Students in the practicum work in small teams to complete their management plans. In past semesters, forestry majors have completed management plans for Hokie Athletics Director Whit Babcock’s 170-acre family estate, national forest land near Blacksburg, the Virginia Highland Haven Airstream Park in Floyd, and the Reynolds Homestead in Patrick County.
“I’ve had many students come back and tell me that this experience was the place where the learning started to make sense,” said Barrett, who has coordinated an annual tour of forestry business in the region for students in their junior year. “You can see that it’s a growing experience for them, a chance for them to really feel what it’s like to work as a professional forester.”

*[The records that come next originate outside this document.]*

(* ===== verification/TestChain.v ===== *)
(** * A concrete chain

    A small hash function and decryption, and a chain with a fork, on which the theorems about
    the block chain are instantiated: the genesis block has the branches [a1 a2] and
    [b1 b2 b3], and importing [b3] makes the second one canonical. Blocks [a1], [b1] and [b2]
    have a shielded output for the key of the wallet. *)

From stdpp Require Import base numbers option strings gmap list.
From S2P Require Import Prelude Serialize MerkleTree MerkleProofs Transaction Substate Blocks Rewards Sapling Wallet WalletProofs ChainStore BlockChain ChainTree ChainInvariant ChainUpdates ChainGenesis ChainRuns ChainWallet.

Open Scope Z_scope.

Module TestChain.

#[export] Instance test_merkle : MerkleHash := fun d a b => (3 * a + 5 * b + Z.of_nat d + 1) mod U256_MOD.

Lemma test_u256 d a b : is_u256 (merkle_hash d a b).
Proof. apply Z.mod_pos_bound. done. Qed.

(** Keys are their own addresses; the key that decrypts an output is its ciphertext. *)
#[export] Instance test_crypto : NoteCryptography := {
  IncomingViewingKey := Z;
  FullViewingKey := Z;
  PaymentAddress := Z;
  Note := Z;
  Memo := unit;
  EphemeralKey := bytes;
  as_prime_order k := Some k;
  try_sapling_note_decryption k _ cmu ciphertext := if bool_decide (ciphertext = [k]) then Some (cmu, k, tt) else None;
  nf note key position := 1000 * note + position;
  ivk k := k;
  note_value note := note;
  encode_payment_address a := if a =? 7 then "seven"%string else "other"%string;
  decode_payment_address s := if bool_decide (s = "seven"%string) then Some 7 else None;
}.

Definition test_wallet : Wallet := mkWallet ∅ ∅ ∅ (add_full_viewing_key 7 7 (mkKeyStore ∅ ∅)).

Definition test_config (blocks : Z) : RewardConfig := mkRewardConfig (rc_total_reward default_reward_config) blocks 50 2.

(** A transaction that spends [nullifiers] and makes the notes [notes] for the key 7. *)
Definition shielded (hash : Z) (nullifiers : list Z) (notes : list Z) : UnverifiedTransaction :=
  mkUnverifiedTransaction
    (mkTransaction 0 1 21000 ActionPrivateToPrivate 0 []
      (Some (mkPrivateTransaction ((fun n => mkSpendDescription 0 (be_bytes 32 n)) <$> nullifiers)
        ((fun cmu => mkOutputDescription cmu [] [7]) <$> notes) 0 [])))
    1 0 0 hash.

Definition public (hash : Z) : UnverifiedTransaction :=
  mkUnverifiedTransaction (mkTransaction 0 1 21000 (ActionCall 9) 5 [] None) 27 1 1 hash.

Definition test_header (hash parent number bloom : Z) : Header :=
  mkHeader parent 0 number 77 0 0 [] 0 0 bloom 0 0 1 [] hash.

Definition g : Block := mkBlock (test_header 1 100 0 0) (mkBody [] []).
Definition a1 : Block := mkBlock (test_header 11 1 1 6) (mkBody [public 300; shielded 301 [] [50]] []).
Definition a2 : Block := mkBlock (test_header 12 11 2 0) (mkBody [] []).
Definition b1 : Block := mkBlock (test_header 21 1 1 5) (mkBody [shielded 302 [] [60; 61]] []).
Definition b2 : Block := mkBlock (test_header 22 21 2 0) (mkBody [shielded 303 [60000] [70]; public 300] []).
Definition b3 : Block := mkBlock (test_header 23 22 3 0) (mkBody [] []).

(** A block with more work than [a1] and [a2] together. *)
Definition heavy : Block := mkBlock (mkHeader 1 0 1 77 0 0 [] 0 0 0 0 0 3 [] 31) (mkBody [] []).

(** A block with notes for the key 8 and one for the key 7. *)
Definition foreign (hash : Z) (notes : list Z) : UnverifiedTransaction :=
  mkUnverifiedTransaction
    (mkTransaction 0 1 21000 ActionPrivateToPrivate 0 []
      (Some (mkPrivateTransaction [] ((fun cmu => mkOutputDescription cmu [] [8]) <$> notes) 0 [])))
    1 0 0 hash.
Definition mixed : Block := mkBlock (test_header 41 1 1 0) (mkBody [foreign 400 [80; 81]; shielded 401 [] [90]] []).

Definition best : ExtrasInsert := mkExtras ForkNew false.
Definition side : ExtrasInsert := mkExtras ForkOld false.

Definition fork_events : list Event :=
  [Import a1 [] best; Import a2 [] best; Import b1 [] side; Import b2 [] side; Finalize 11].

Definition test_events : list Event := fork_events ++ [Import b3 [] best].

Definition start (blocks : Z) : option BlockChain := blockchain_new (test_config blocks) g test_wallet empty_disk.

(** Whether the path of a note leads from its commitment to the root of its witness. *)
Definition authentic (n : SaplingNoteData) : option bool :=
  let cmu : Z := nd_note n in
  wit ← front n; path ← witness_path wit; path ← path; root ← witness_root wit;
  Some (path_root 0 cmu (auth_path path) =? root).

(** ** The branches can be canonical *)

Fixpoint goes_on (c : RewardConfig) (r : Rewards) (l : list Block) : bool :=
  match l with
  | [] => true
  | b :: l => match prepare_block_rewards c r b false with Some (r', _) => negb (mining_ends c r' b) && goes_on c r' l | None => false end
  end.

Lemma goes_on_ok c r l : goes_on c r l = true -> (exists r', enact_rewards c r l = Some r') /\ mining_goes_on c r l.
Proof.
  revert r. induction l as [|b l IH]; intros r Hg; [split; [by eexists|done]|]. cbn in Hg |- *.
  destruct (prepare_block_rewards c r b false) as [[r' u]|]; [|done]. cbn.
  apply andb_prop in Hg as [Hm Hg]. apply negb_true_iff in Hm. destruct (IH _ Hg) as [He Hr]. done.
Qed.

Definition good (config : RewardConfig) (l : list Block) : bool :=
  (zlen l <=? 2 ^ 32) && bool_decide (NoDup (chain_addresses l).*1) && bool_decide (NoDup (chain_nullifiers l).*1) &&
  (total_difficulty l <? U256_MOD) && (zlen (chain_notes l) <=? 2 ^ 32) &&
  forallb (fun x => (0 <=? x) && (x <? U256_MOD)) (chain_notes l) &&
  match genesis_rewards config with Some r => goes_on config r (tail l) | None => false end &&
  bool_decide (NoDup (rc_nullifier <$> received_chain (wallet_keys test_wallet) l)).

Lemma good_ok config l : good config l = true -> good_branch config test_wallet l.
Proof.
  unfold good. rewrite !andb_true_iff, !bool_decide_eq_true, !Z.leb_le, Z.ltb_lt. intros [[[[[[[H1 H2] H3] H4] H5] H6] H7] H8].
  split; try done.
  - split; [done|]. apply Forall_forall. intros x Hx. rewrite forallb_forall in H6. apply list_elem_of_In, H6 in Hx.
    apply andb_prop in Hx as [Hx1%Z.leb_le Hx2%Z.ltb_lt]. done.
  - destruct (genesis_rewards config) as [r|]; [|done]. destruct (goes_on_ok _ _ _ H7) as [(r' & Hr) Hm]. by exists r, r'.
Qed.

Lemma test_genesis : genesis_fits (test_config 10) g test_wallet.
Proof.
  split; [by split|done..| |].
  - by apply good_ok; vm_compute.
  - by apply follows_empty; vm_compute.
Qed.

Definition first_tree : Tree := add_block a1 [] ForkNew [g] (genesis_tree g).

(** The tree before [b3], and the one after it. *)
Definition fork_tree : Tree :=
  add_block b2 [] ForkOld [g; b1] (add_block b1 [] ForkOld [g] (add_block a2 [] ForkNew [g; a1] first_tree)).

Definition final_tree : Tree := add_block b3 [] ForkNew [g; b1; b2] fork_tree.

(** The branch of a block from that of its parent. *)
Ltac child b l := apply (branch_child g _ _ b l); [|reflexivity|reflexivity|reflexivity|discriminate].

(** One more block is imported, below the branch [l]. *)
Ltac import l := eapply (runs_import _ _ _ _ _ _ _ l);
  [reflexivity| |reflexivity|discriminate|by apply good_ok; vm_compute|].

Lemma fork_runs : runs (test_config 10) test_wallet g (genesis_tree g) fork_events fork_tree.
Proof.
  import [g]; [by apply branch_genesis|].
  import [g; a1]; [child a1 [g]; by apply branch_genesis|].
  import [g]; [by apply branch_genesis|].
  import [g; b1]; [child b1 [g]; by apply branch_genesis|].
  apply runs_finalize; [by eexists|]. apply runs_nil.
Qed.

Lemma last_run : runs (test_config 10) test_wallet g fork_tree [Import b3 [] best] final_tree.
Proof. import [g; b1; b2]; [child b2 [g; b1]; child b1 [g]; by apply branch_genesis|apply runs_nil]. Qed.

Lemma test_runs : runs (test_config 10) test_wallet g (genesis_tree g) test_events final_tree.
Proof. exact (runs_app _ _ _ _ _ _ _ _ fork_runs last_run). Qed.

(** The branch [a1 a2], and [heavy] in its place. *)
Definition two_tree : Tree := add_block a2 [] ForkNew [g; a1] first_tree.

Lemma two_runs : runs (test_config 10) test_wallet g (genesis_tree g) [Import a1 [] best; Import a2 [] best] two_tree.
Proof.
  import [g]; [by apply branch_genesis|].
  import [g; a1]; [child a1 [g]; by apply branch_genesis|]. apply runs_nil.
Qed.

Lemma heavy_run : runs (test_config 10) test_wallet g two_tree [Import heavy [] best] (add_block heavy [] ForkNew [g] two_tree).
Proof. import [g]; [by apply branch_genesis|apply runs_nil]. Qed.

(** The chain up to [a1], with eras of two or ten blocks. *)
Lemma test_genesis_two : genesis_fits (test_config 2) g test_wallet.
Proof.
  split; [by split|done..| |].
  - by apply good_ok; vm_compute.
  - by apply follows_empty; vm_compute.
Qed.

Lemma first_runs blocks : blocks = 2 \/ blocks = 10 ->
  runs (test_config blocks) test_wallet g (genesis_tree g) [Import a1 [] best] first_tree.
Proof. intros [->| ->]; (import [g]; [by apply branch_genesis|apply runs_nil]). Qed.

Definition era_rewards : Rewards := default rewards_new (genesis_rewards (test_config 2)).

Definition later_rewards : Rewards := default rewards_new (enact_rewards (test_config 2) era_rewards [a1]).

Definition last_rewards : Rewards := default rewards_new (enact_rewards (test_config 2) era_rewards [a1; a2]).
End TestChain.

Foresters trained and educated at Virginia Tech will play a critical role in shaping the future of the Virginia’s forestry industry, a key economic driver that contributed $23.6 billion in revenue to the state in 2021, according to a recent economic survey.
“The forests of Virginia are a treasure to the commonwealth, covering two-thirds of the landscape and providing a range of environmental, social, and economic benefits,” said Paul Winistorfer, dean of the College of Natural Resources and Environment. “We’re preparing the next generation of foresters and environmental conservationists to steward our forest resources into the next century.”